BEGIN DATA FOR THE TASK

(** ** Capability-schema reconciliation *)

(** One iteration of the copy loop of [UpdateImageCapabilitySchema]:
    the three type assertions on [val], in the order of the source.
    The state is [newSchemaData] and the heap. *)
Definition copyDescriptor (key : string) (val : descriptor)
    (st : gmap string descriptor * heap) : gmap string descriptor * heap :=
  let '(newSchemaData, h) := st in
  let '(newSchemaData, h) :=
    match as_Boolean val with
    | Some (_, DefaultValue) =>
        (<[key := BooleanImageCapabilitySchemaDescriptor "IMAGE" DefaultValue]> newSchemaData, h)
    | None => (newSchemaData, h)
    end in
  let '(newSchemaData, h) :=
    match as_EnumInteger val with
    | Some (_, DefaultValue, Values) =>
        let '(destArr, h) := make_ints h (slice_len Values) in
        let h := copy_ints h destArr Values in
        let newVal := EnumIntegerImageCapabilityDescriptor "IMAGE" DefaultValue destArr in
        (<[key := newVal]> newSchemaData, h)
    | None => (newSchemaData, h)
    end in
  let '(newSchemaData, h) :=
    match as_EnumString val with
    | Some (_, DefaultValue, Values) =>
        let '(destArr, h) := make_strings h (slice_len Values) in
        let h := copy_strings h destArr Values in
        let newVal := EnumStringImageCapabilitySchemaDescriptor "IMAGE" DefaultValue destArr in
        (<[key := newVal]> newSchemaData, h)
    | None => (newSchemaData, h)
    end in
  (newSchemaData, h).

(** The loop, over the keys of the global schema in the order [order]
    (Go leaves the order of a [range] over a map unspecified). *)
Definition copySchemaData_in (order : list (string * descriptor)) (h : heap)
  : gmap string descriptor * heap :=
  foldl (fun st '(key, val) => copyDescriptor key val st) (∅, h) order.

Definition copySchemaData (SchemaData : option (gmap string descriptor)) (h : heap)
  : gmap string descriptor * heap :=
  copySchemaData_in (map_to_list (default ∅ SchemaData)) h.

Definition marshal_schema_opt (h : heap) (m : option (gmap string descriptor))
  : option (gmap string wire_descriptor) :=
  marshal_schema h <$> m.

(** The request for the schemas of an image: it names the image and
    nothing else. *)
Definition listSchemasRequest (imageId : string) : Request :=
  ListComputeImageCapabilitySchemasRequest (Some imageId) zero_RequestMetadata.

Section Reconciler.

Context {St : Type}.
Variable rt : Runtime St.
Variable d : driverOCI St.

Definition listSchemas (ctx : context) (imageId : string)
: M St (list (core_ComputeImageCapabilitySchemaSummary descriptor)) :=
do items <- invoke (compute_ListComputeImageCapabilitySchemas (computeClient d)) ctx
            (listSchemasRequest imageId);
with_memory (fun h => unmarshal_summaries h items).

Definition TimeOrderedUUID : M St string :=
fun w =>
let '(token, s') := uuid_TimeOrderedUUID rt (service w) in
(Returned token, Build_World s' (clock w) (memory w) (log w)).

(** The assignment [schema.Items[0].SchemaData[key] = val]. *)
Definition assignItem0 (Items : list (core_ComputeImageCapabilitySchemaSummary descriptor))
(key : string) (val : descriptor)
: M St (list (core_ComputeImageCapabilitySchemaSummary descriptor)) :=
do first <- index0 Items;
match Schema_SchemaData first with
| None => panic "assignment to entry in nil map"
| Some SchemaData =>
  ret ({| Schema_Id := Schema_Id first;
          Schema_SchemaData := Some (<[key := val]> SchemaData) |} :: tail Items)
end.

(** The request that creates the schema of the image. *)
Definition createRequest (imageId : string) (SchemaData : gmap string wire_descriptor)
(versionName : option string) (token : string) : Request :=
CreateComputeImageCapabilitySchemaRequest
{| CreateSchema_DisplayName :=
     Some ("Default Image Capability Schema for " +:+ ImageName (cfg d));
   CreateSchema_ImageId := Some imageId;
   CreateSchema_SchemaData := SchemaData;
   CreateSchema_CompartmentId := Some (ImageCompartmentID (cfg d));
   CreateSchema_ComputeGlobalImageCapabilitySchemaVersionName := versionName |}
(Some token)
zero_RequestMetadata.

(** The branch taken when the image has no schema: a schema is
created from the current version of the first global schema, and
the schemas of the image are listed again. *)
Definition createFromGlobalSchema (imageId : string)
: M St (list (core_ComputeImageCapabilitySchemaSummary descriptor)) :=
do globalSchemaList <-
invoke (compute_ListComputeGlobalImageCapabilitySchemas (computeClient d)) Background
  (ListComputeGlobalImageCapabilitySchemasRequest zero_RequestMetadata);
if (length globalSchemaList <? 1)%nat then
fail (errors_New "unable to find any global schemas")
else
  do first <- index0 globalSchemaList;
  let globalSchemaId := Global_Id first in
  let globalSchemaCurrentVersion := CurrentVersionName first in
  do version <-
    invoke (compute_GetComputeGlobalImageCapabilitySchemaVersion (computeClient d)) Background
      (GetComputeGlobalImageCapabilitySchemaVersionRequest
         globalSchemaId globalSchemaCurrentVersion zero_RequestMetadata);
  do globalSchema <- with_memory (fun h => unmarshal_version h version);
  do newSchemaData <- with_memory (copySchemaData (Version_SchemaData globalSchema));
  do token <- TimeOrderedUUID;
  do SchemaData <- read_memory (fun h => marshal_schema h newSchemaData);
  let req := createRequest imageId SchemaData (Version_Name globalSchema) token in
  do _ <- invoke (compute_CreateComputeImageCapabilitySchema (computeClient d)) Background req;
  listSchemas Background imageId.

END DATA FOR THE TASK

Exact duplication is required for the lines above, from the line that contains "CreateSchema_SchemaData := SchemaData;" to the line that contains "the schemas of the image are listed again. *)", inclusive; omit all others.

▶ _EXERCISE OUTPUT_:
   CreateSchema_SchemaData := SchemaData;
   CreateSchema_CompartmentId := Some (ImageCompartmentID (cfg d));
   CreateSchema_ComputeGlobalImageCapabilitySchemaVersionName := versionName |}
(Some token)
zero_RequestMetadata.

(** The branch taken when the image has no schema: a schema is
created from the current version of the first global schema, and
the schemas of the image are listed again. *)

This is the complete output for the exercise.